アップル(Apple)と、ノキア(Nokia)など複数の競合端末メーカーとの間で争いが生じている次世代の小型SIMカード--「ナノSIM」("nano-SIM"))の規格策定に関し、新たな動きが浮上している。

知財分野を専門とするFoss Patentsによれば、アップルはこの件に関し、欧州電気通信標準化機構(European Telecommunications Standards Institute:ETSI)に対して、「自社が推す新型SIMカードの規格が標準に採用された場合、アップルが持つこのナノSIMに必要不可欠な特許をロイヤリティフリーで他の企業にも提供する」という内容の手紙を米国時間19日に送ったという。同ブログは、アップル側のこの動きについて、規格争いで競合する他企業が懸念していたアップルのSIMまわりの特許の問題への懸念を払拭するものとなる、と述べている。

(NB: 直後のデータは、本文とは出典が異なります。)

(* ===== verification/Setup.v ===== *)
(** Start-up: [cmd/main.go], the field indexes ([init_index.go]) and the
    registration of the controllers ([RegisterControllers] and the
    [SetupWithManager] methods).  Start-up is a sequence of library calls,
    most of which may fail and end the process. *)

From S2P Require Import Prelude Bitmap ApiTypes Predicates Config Allocator.

(** * Declarations of controllers *)

Inductive kind : Type := KSubnet | KSubnetClaim | KSubnetPool | KSubnetPoolClaim.

(** The predicates the builders attach: [predicate.GenerationChangedPredicate]
    and those of the repository. *)
Inductive filter_name : Type :=
| FGenerationChanged | FSubnetEvents | FPoolStatusPred | FPoolGauge | FChildPool
| FAnd (l : list filter_name).

(** The mapping functions of [handler.EnqueueRequestsFromMapFunc]. *)
Inductive mapper : Type :=
| MSubnetToParentPool | MPoolToSubnets | MAllocToPool | MChildToParent.

Inductive source : Type :=
| For (k : kind) (preds : list filter_name)
| Owns (k : kind)
| Watches (k : kind) (m : mapper) (preds : list filter_name).

(** What is given to the builder; without [Named] the library derives a name
    from the kind of [For].  Delays of the rate limiter in seconds. *)
Record controller : Type := mkController {
  ct_Name : option string;
  ct_Sources : list source;
  ct_EventFilter : list filter_name;
  ct_MaxConcurrentReconciles : Z;
  ct_RateLimiter : Z * Z
}.

Definition MaxConcurrentReconciles : Z := 1.

(** * Start-up calls *)

Inductive tls_option : Type := disableHTTP2 | GetCertificate (certPath certName certKey : string).

(** A slice: its backing array, length and capacity. *)
Record slice : Type := mkSlice { sl_array : nat; sl_len : nat; sl_cap : nat }.

Record manager_options : Type := mkManagerOptions {
  mo_MetricsBindAddress : string;
  mo_SecureServing : bool;
  mo_FilterProvider : bool;
  mo_MetricsTLSOpts : slice;
  mo_WebhookTLSOpts : slice;
  mo_HealthProbeBindAddress : string;
  mo_PprofBindAddress : string;
  mo_LeaderElection : bool;
  mo_LeaderElectionID : string
}.

(** [None] is nil; a certificate watcher is known by what it was made of, the
    paths joined by the call; the manager is started with the options its two
    servers then find in their slices. *)
Inductive boot_call : Type :=
| BNewCertWatcher (certPath certName certKey : string)
| BGetConfig
| BGetenv (name : string)
| BNewManager (o : manager_options)
| BIndexField (k : kind) (field : string) (extract : Object -> result (list string))
| BReadFile (path : string)
| BListPools
| BComplete (c : controller)
| BAdd (certPath certName certKey : string)
| BAddHealthzCheck
| BAddReadyzCheck
| BStart (webhookTLS metricsTLS : list tls_option).

Definition boot_resp (c : boot_call) : Type :=
  match c with
  | BGetenv _ => string
  | BReadFile _ => result string
  | BListPools => result (list SubnetPool)
  | _ => option error
  end.

Inductive boot (A : Type) : Type :=
| BRet (a : A)
| BVis (c : boot_call) (k : boot_resp c -> boot A)
| Exit (code : Z).
Arguments BRet {_} _.
Arguments BVis {_} _ _.
Arguments Exit {_} _.

Fixpoint boot_bind_ {A B} (f : A -> boot B) (p : boot A) : boot B :=
  match p with
  | BRet a => f a
  | BVis c k => BVis c (λ r, boot_bind_ f (k r))
  | Exit code => Exit code
  end.

#[export] Instance boot_ret : MRet boot := @BRet.
#[export] Instance boot_bind : MBind boot := λ A B f p, boot_bind_ f p.

Definition perform (c : boot_call) : boot (boot_resp c) := BVis c BRet.

(** * Field indexes *)

Definition ParentPoolLabelIndex : string := "metadata.labels[plexaubnet.io/parent]".

(** The type assertion of the first two functions panics on another kind. *)
Definition wrong_type : error := EPlain "interface conversion".

Definition subnet_pool_ref (o : Object) : result (list string) :=
  match o with OSubnet s => Ok [sn_PoolRef (sn_Spec s)] | _ => Err wrong_type end.

Definition claim_pool_ref (o : Object) : result (list string) :=
  match o with OClaim c => Ok [cl_PoolRef (cl_Spec c)] | _ => Err wrong_type end.

Definition pool_parent_label (o : Object) : result (list string) :=
  match o with
  | OPool p => match Labels (pl_meta p) !! ParentLabel with Some parent => Ok [parent] | None => Ok [] end
  | _ => Ok []
  end.

(** The common error handler. *)
Definition handle (err : option error) : option error :=
  match err with
  | None => None
  | Some e => if str_contains (Error e) "already exists" || str_contains (Error e) "indexer conflict"
              then None else Some e
  end.

Definition SetupFieldIndexes : boot (option error) :=
  e1 ← perform (BIndexField KSubnet PoolRefField subnet_pool_ref);
  match handle e1 with
  | Some err => mret (Some err)
  | None =>
      e2 ← perform (BIndexField KSubnetClaim PoolRefField claim_pool_ref);
      match handle e2 with
      | Some err => mret (Some err)
      | None =>
          e3 ← perform (BIndexField KSubnetPool ParentPoolLabelIndex pool_parent_label);
          match handle e3 with
          | Some err => mret (Some err)
          | None => mret None
          end
      end
  end.

(** * Controllers *)

Definition rate_limiter : Z * Z := (5, 300).

(** [SetupWithManager] of the claim, the Subnet and the pool claim controller,
    by the controller name of the reconciler (empty in production). *)
Definition claim_controller (ControllerName : string) : controller :=
  let name := if bool_decide (ControllerName = "") then "subnetclaim" else ControllerName in
  mkController (Some name) [For KSubnetClaim []; Owns KSubnet] [FGenerationChanged] MaxConcurrentReconciles rate_limiter.

Definition subnet_controller (ControllerName : string) : controller :=
  let name := if bool_decide (ControllerName <> "") then ControllerName else "subnet-controller" in
  mkController (Some name)
    [For KSubnet []; Watches KSubnet MSubnetToParentPool []; Watches KSubnetPool MPoolToSubnets []]
    [FSubnetEvents] MaxConcurrentReconciles rate_limiter.

Definition poolclaim_controller : controller :=
  mkController None [For KSubnetPoolClaim []; Owns KSubnetClaim; Owns KSubnetPool] [FGenerationChanged]
    MaxConcurrentReconciles rate_limiter.

(** [setupPoolStatusBuilder] *)
Definition poolstatus_controller (controllerName : string) : controller :=
  mkController (Some controllerName)
    [For KSubnetPool [FAnd [FPoolStatusPred; FPoolGauge]]; Watches KSubnet MAllocToPool [];
     Watches KSubnetPool MChildToParent [FChildPool]]
    [] MaxConcurrentReconciles rate_limiter.

(** [SetupWithManager] of the pool status controller: the gauges of existing
    pools, the builder, and a second one under another name on a conflict. *)
Definition setup_poolstatus (ControllerName : string) : boot (option error) :=
  perform BListPools ≫= λ _,
  let controllerName := if bool_decide (ControllerName <> "") then ControllerName else "poolstatus-controller" in
  e ← perform (BComplete (poolstatus_controller controllerName));
  match e with
  | Some err =>
      if str_contains (Error err) "indexer conflict" || str_contains (Error err) "controller name conflict" then
        let fallbackName := controllerName +:+ "-fallback" in
        e ← perform (BComplete (poolstatus_controller fallbackName));
        match e with Some err => mret (Some err) | None => mret None end
      else mret (Some err)
  | None => mret None
  end.

(** The reconciler of claims, without the handles of the libraries. *)
Record CIDRAllocatorReconciler : Type := mkCIDRAllocatorReconciler { Config : IPAMConfig; ControllerName : string }.

Definition NewCIDRAllocatorReconciler (ipamConfig : IPAMConfig) (controllerName : list string) : CIDRAllocatorReconciler :=
  let name := match controllerName with n :: _ => n | [] => "" end in
  mkCIDRAllocatorReconciler ipamConfig name.

Definition RegisterControllers (ipamConfig : IPAMConfig) : boot (option error) :=
  e ← perform (BComplete (claim_controller (ControllerName (NewCIDRAllocatorReconciler ipamConfig []))));
  match e with
  | Some err => mret (Some err)
  | None =>
      e ← perform (BComplete (subnet_controller ""));
      match e with
      | Some err => mret (Some err)
      | None =>
          e ← (if EnablePoolClaim ipamConfig then perform (BComplete poolclaim_controller) else mret None);
          match e with
          | Some err => mret (Some err)
          | None =>
              e ← setup_poolstatus "";
              match e with Some err => mret (Some err) | None => mret None end
          end
      end
  end.

(** * The main function *)

(** The command line, with the defaults of [flag.StringVar] and [BoolVar]. *)
Record Flags : Type := mkFlags {
  metricsAddr : string; probeAddr : string; pprofAddr : string;
  enableLeaderElection : bool; secureMetrics : bool;
  webhookCertPath : string; webhookCertName : string; webhookCertKey : string;
  metricsCertPath : string; metricsCertName : string; metricsCertKey : string;
  enableHTTP2 : bool; ipamConfigPath : string; enablePoolClaim : bool
}.
Lemma ends_complete r i j :
  Match s r i j ->
  In j (ends s r i) /\
  forall r' lo hi fuel,
    r = RRepeat r' lo hi -> lo + (length s - i) <= fuel ->
    In j (rep (ends s r') fuel lo hi i).
Proof.
  induction 1.
  - split; [simpl; auto | discriminate].
  - split; [simpl; rewrite Nat.eqb_refl; simpl; auto | discriminate].
  - split.
    + destruct r; simpl in H0; try discriminate; simpl; rewrite H, H0; simpl; auto.
    + intros; subst; discriminate.
  - split; [|discriminate]. simpl. apply in_flat_map. exists j. tauto.
  - split.
    + simpl. apply rep_complete_0.
    + intros r' lo hi' fuel [= -> <- ->] _. apply rep_complete_0.
  - assert (forall fuel, lo + (length s - i) <= fuel ->
                         In k (rep (ends s r) fuel lo hi i)) as Hgen.
    { intros fuel Hfuel.
      assert (i <= j) by (eapply Match_le; eauto).
      assert (i < j -> j <= length s) by (eapply Match_bound; eauto).
      assert (lo = 0 -> j ≠ i) by assumption.
      destruct fuel as [|fuel].
      - exfalso. destruct lo; [|lia].
        assert (j ≠ i) by auto. lia.
      - eapply rep_complete_S; eauto; [tauto|].
        destruct IHMatch2 as [_ IH2]. eapply IH2; [reflexivity|].
        destruct lo as [|lo]; simpl; [|lia].
        assert (j ≠ i) by auto. lia. }
    split.
    + simpl. apply Hgen. lia.
    + intros r' lo' hi' fuel [= -> -> ->]. apply Hgen.
  - split; [|discriminate]. simpl.
    destruct IHMatch as [IH _]. destruct (ends s r i); [destruct IH|]. left. reflexivity.
Qed.

Lemma ends_spec r i j : In j (ends s r i) <-> Match s r i j.
Proof. split; [apply ends_sound | intros H; apply ends_complete in H; tauto]. Qed.

(** [test] decides [matches]. *)
Lemma test_spec r : test r s = true <-> matches r s.
Proof.
  unfold test, matches. rewrite existsb_exists. split.
  - intros (i & Hin & Hi). apply in_seq in Hin.
    destruct (ends s r i) as [|j l] eqn:E; [discriminate|].
    exists i, j. split; [lia|]. apply ends_spec. rewrite E. left. reflexivity.
  - intros (i & j & Hi & HM). exists i. split.
    + apply in_seq. lia.
    + apply ends_spec in HM. destruct (ends s r i); [destruct HM|reflexivity].
Qed.
End Matcher.

(** ** Reading the three patterns *)

Section Patterns.
Variable s : jsstring.

Lemma Match_bol_inv i j : Match s RBol i j -> i = 0 /\ j = 0.
Proof. inversion 1; subst; [tauto | discriminate]. Qed.

Lemma Match_eol_inv i j : Match s REol i j -> i = length s /\ j = length s.
Proof. inversion 1; subst; [tauto | discriminate]. Qed.

Lemma Match_seq_inv r1 r2 i k :
  Match s (RSeq r1 r2) i k -> exists j, Match s r1 i j /\ Match s r2 j k.
Proof. inversion 1; subst; [discriminate | eauto]. Qed.

Lemma Match_lookahead_inv r i j :
  Match s (RLookahead r) i j -> j = i /\ exists k, Match s r i k.
Proof. inversion 1; subst; [discriminate | eauto]. Qed.

Lemma Match_atomic_inv r i j :
  atomic r -> Match s r i j ->
  j = S i /\ exists c, s !! i = Some c /\ atomAccepts r c = true.
Proof. intros Ha HM. inversion HM; subst; simpl in Ha; try tauto; eauto. Qed.

(** A quantified atom matches exactly the runs of accepted characters of
    a permitted length. *)
Lemma Match_repeat_atomic_inv r lo hi i k :
  atomic r -> Match s (RRepeat r lo hi) i k ->
  i <= k /\ lo <= k - i /\ (forall h, hi = Some h -> k - i <= h) /\
  forall p, i <= p < k -> exists c, s !! p = Some c /\ atomAccepts r c = true.
Proof.
  intros Ha HM. remember (RRepeat r lo hi) as R eqn:ER.
  revert lo hi ER. induction HM; intros lo' hi' ER; try discriminate.
  - subst. discriminate.
  - injection ER as E1 E2 E3. subst. repeat split; try lia; intros; lia.
  - injection ER as E1 E2 E3. subst.
    apply Match_atomic_inv in HM1 as [-> (c & Hc & Hacc)]; [|exact Ha].
    destruct (IHHM2 (pred lo') (pred <$> hi') eq_refl) as (Hle & Hlo & Hhi & Hall).
    repeat split; try lia.
    + intros h ->. destruct h as [|h]; [congruence|].
      specialize (Hhi h eq_refl). lia.
    + intros p Hp. destruct (decide (p = i)) as [->|]; [eauto|]. apply Hall. lia.
Qed.

Lemma Match_repeat_atomic_intro r n : forall lo hi i,
  lo <= n -> (forall h, hi = Some h -> n <= h) ->
  (forall p, i <= p < i + n -> exists c, s !! p = Some c /\ atomAccepts r c = true) ->
  Match s (RRepeat r lo hi) i (i + n).
Proof.
  induction n as [|n IH]; intros lo hi i Hlo Hhi Hall.
  - assert (lo = 0) as -> by lia. rewrite Nat.add_0_r. constructor.
  - destruct (Hall i) as (c & Hc & Hacc); [lia|].
    apply MRepeatS with (S i).
    + intros ->. specialize (Hhi 0 eq_refl). lia.
    + lia.
    + econstructor; eauto.
    + replace (i + S n) with (S i + n) by lia. apply IH.
      * lia.
      * intros h Hh. destruct hi as [h'|]; [|discriminate].
        simpl in Hh. injection Hh as <-. specialize (Hhi h' eq_refl). lia.
      * intros p Hp. apply Hall. lia.
Qed.

Lemma wordClass_accepts c : atomAccepts wordClass c = isWordChar c.
Proof.
  unfold wordClass, isWordChar, atomAccepts, classMatches, existsb, itemMatches.
  rewrite xorb_false_l, orb_false_r, !orb_assoc. reflexivity.
Qed.

Lemma notSpaceAt_accepts c :
  atomAccepts notSpaceAt c = true <-> isWhiteSpace c = false /\ c ≠ ch "@".
Proof.
  unfold notSpaceAt, atomAccepts, classMatches, existsb, itemMatches.
  rewrite orb_false_r.
  destruct (isWhiteSpace c), (N.eqb_spec c (ch "@")); simpl; intuition congruence.
Qed.

Lemma char_accepts d c : atomAccepts (RChar d) c = true <-> c = d.
Proof. simpl. apply N.eqb_eq. Qed.

Lemma username_matches : matches usernameRegex s <-> usernamePattern s.
Proof.
  unfold matches, usernamePattern, usernameRegex. split.
  - intros (i & j & _ & HM).
    apply Match_seq_inv in HM as (j1 & H1 & HM).
    apply Match_bol_inv in H1 as [-> ->].
    apply Match_seq_inv in HM as (j2 & H2 & H3).
    apply Match_eol_inv in H3 as [-> ->].
    apply Match_repeat_atomic_inv in H2 as (_ & Hlo & Hhi & Hall); [|exact I].
    specialize (Hhi 20 eq_refl). split; [lia|].
    apply Forall_lookup. intros p c Hp.
    destruct (Hall p) as (c' & Hc' & Hacc).
    { apply lookup_lt_Some in Hp. lia. }
    rewrite Hp in Hc'. injection Hc' as <-. rewrite <- wordClass_accepts. exact Hacc.
  - intros [Hlen Hall]. exists 0, (length s). split; [lia|].
    apply MSeq with 0; [constructor|].
    apply MSeq with (length s); [|constructor].
    apply (Match_repeat_atomic_intro wordClass (length s) 3 (Some 20) 0).
    + lia.
    + intros h [= <-]. lia.
    + intros p Hp. destruct (lookup_lt_is_Some_2 s p) as [c Hc]; [lia|].
      exists c. split; [exact Hc|]. rewrite wordClass_accepts.
      eapply Forall_lookup in Hall; eauto.
Qed.

Lemma email_matches : matches emailRegex s <-> emailPattern s.
Proof.
  unfold matches, emailPattern, emailRegex. split.
  - intros (i & j & _ & HM).
    apply Match_seq_inv in HM as (j0 & H0 & HM).
    apply Match_bol_inv in H0 as [-> ->].
    apply Match_seq_inv in HM as (p & Ha & HM).
    apply Match_seq_inv in HM as (p' & Hat & HM).
    apply Match_seq_inv in HM as (q & Hb & HM).
    apply Match_seq_inv in HM as (q' & Hdot & HM).
    apply Match_seq_inv in HM as (e & Hc & He).
    apply Match_eol_inv in He as [-> ->].
    apply Match_atomic_inv in Hat as [-> (c1 & Hc1 & Hacc1)]; [|exact I].
    apply Match_atomic_inv in Hdot as [-> (c2 & Hc2 & Hacc2)]; [|exact I].
    apply char_accepts in Hacc1 as ->. apply char_accepts in Hacc2 as ->.
    apply Match_repeat_atomic_inv in Ha as (_ & Ha1 & _ & Ha); [|exact I].
    apply Match_repeat_atomic_inv in Hb as (_ & Hb1 & _ & Hb); [|exact I].
    apply Match_repeat_atomic_inv in Hc as (_ & Hc1' & _ & Hc); [|exact I].
    exists p, q.
    split; [lia|]. split; [lia|]. split; [lia|].
    split; [assumption|]. split; [assumption|].
    intros n c Hn Hnp Hnq. apply lookup_lt_Some in Hn as Hlt.
    assert (exists c', s !! n = Some c' /\ atomAccepts notSpaceAt c' = true)
      as (c' & Hc' & Hacc).
    { destruct (decide (n < p)); [apply Ha; lia|].
      destruct (decide (n < q)); [apply Hb; lia|]. apply Hc; lia. }
    rewrite Hn in Hc'. injection Hc' as <-. apply notSpaceAt_accepts, Hacc.
  - intros (p & q & Hp & Hpq & Hq & Hat & Hdot & Hall).
    assert (forall i, i < length s -> i ≠ p -> i ≠ q ->
              exists c, s !! i = Some c /\ atomAccepts notSpaceAt c = true) as Hacc.
    { intros i Hi Hnp Hnq. destruct (lookup_lt_is_Some_2 s i) as [c Hc]; [lia|].
      exists c. split; [exact Hc|]. apply notSpaceAt_accepts. eauto. }
    exists 0, (length s). split; [lia|].
    apply MSeq with 0; [constructor|].
    apply MSeq with p.
    { apply (Match_repeat_atomic_intro notSpaceAt p 1 None 0); [lia|discriminate|].
      intros i Hi. apply Hacc; lia. }
    apply MSeq with (S p).
    { apply MAtom with (ch "@"); [exact Hat|]. apply char_accepts. reflexivity. }
    apply MSeq with q.
    { replace q with (S p + (q - S p)) at 1 by lia.
      apply Match_repeat_atomic_intro; [lia|discriminate|].
      intros i Hi. apply Hacc; lia. }
    apply MSeq with (S q).
    { apply MAtom with (ch "."); [exact Hdot|]. apply char_accepts. reflexivity. }
    apply MSeq with (length s); [|constructor].
    replace (length s) with (S q + (length s - S q)) at 1 by lia.
    apply Match_repeat_atomic_intro; [lia|discriminate|].
    intros i Hi. apply Hacc; lia.
Qed.
End Patterns.

Section PasswordPattern.
Variable s : jsstring.

Lemma letterClass_accepts c :
  atomAccepts (RClass false [CRange (ch "a") (ch "z"); CRange (ch "A") (ch "Z")]) c
  = isLetter c.
Proof.
  unfold isLetter, atomAccepts, classMatches, existsb, itemMatches.
  rewrite xorb_false_l, orb_false_r. reflexivity.
Qed.

Lemma digitClass_accepts c :
  atomAccepts (RClass false [CRange (ch "0") (ch "9")]) c = isDigit c.
Proof.
  unfold isDigit, atomAccepts, classMatches, existsb, itemMatches.
  rewrite xorb_false_l, orb_false_r. reflexivity.
Qed.

(** [(?=.*C)] at position [i]: a character of the class [C] at some
    position [p >= i] with no line terminator between [i] and [p]. *)
Lemma lookahead_dotstar cls i j :
  atomic cls ->
  Match s (RLookahead (RSeq (RRepeat RDot 0 None) cls)) i j <->
  j = i /\ exists p c, i <= p /\ s !! p = Some c /\ atomAccepts cls c = true /\
    forall n x, i <= n < p -> s !! n = Some x -> isLineTerminator x = false.
Proof.
  intros Hcls. split.
  - intros HM. apply Match_lookahead_inv in HM as [-> (k & HM)].
    split; [reflexivity|].
    apply Match_seq_inv in HM as (p & Hdots & Hc).
    apply Match_atomic_inv in Hc as [-> (c & Hc & Hacc)]; [|exact Hcls].
    apply Match_repeat_atomic_inv in Hdots as (Hle & _ & _ & Hall); [|exact I].
    exists p, c. repeat split; try assumption.
    intros n x Hn Hx. destruct (Hall n Hn) as (x' & Hx' & Hacc').
    rewrite Hx in Hx'. injection Hx' as <-. simpl in Hacc'.
    apply negb_true_iff in Hacc'. exact Hacc'.
  - intros [-> (p & c & Hle & Hc & Hacc & Hall)].
    apply MLookahead with (S p). apply MSeq with p; [|econstructor; eauto].
    replace p with (i + (p - i)) at 1 by lia.
    apply Match_repeat_atomic_intro; [lia | discriminate |].
    intros n Hn. apply lookup_lt_Some in Hc as Hlt.
    destruct (lookup_lt_is_Some_2 s n) as [x Hx]; [lia|].
    exists x. split; [exact Hx|]. simpl. apply negb_true_iff.
    apply (Hall n x); [lia | exact Hx].
Qed.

いっぽう、ノキアはこれに対し「アップルは自社推進のSIMに必要不可欠な特許など何も持っていない」とし、「ロイヤリティフリーでの特許提供という言い分は、単に他のSIM規格の価値を貶めるためのものだ」とする声明を広報担当者が発表しているという。

ちなみに、両社それぞれが推進するSIMについては、The Vergeが図解とともに紹介。ノキアが「ETSIの必要条件を満たしていない」としているアップルのSIMは「意外にも」最もETSIの基準に忠実なものに見えると、同ブログは記している。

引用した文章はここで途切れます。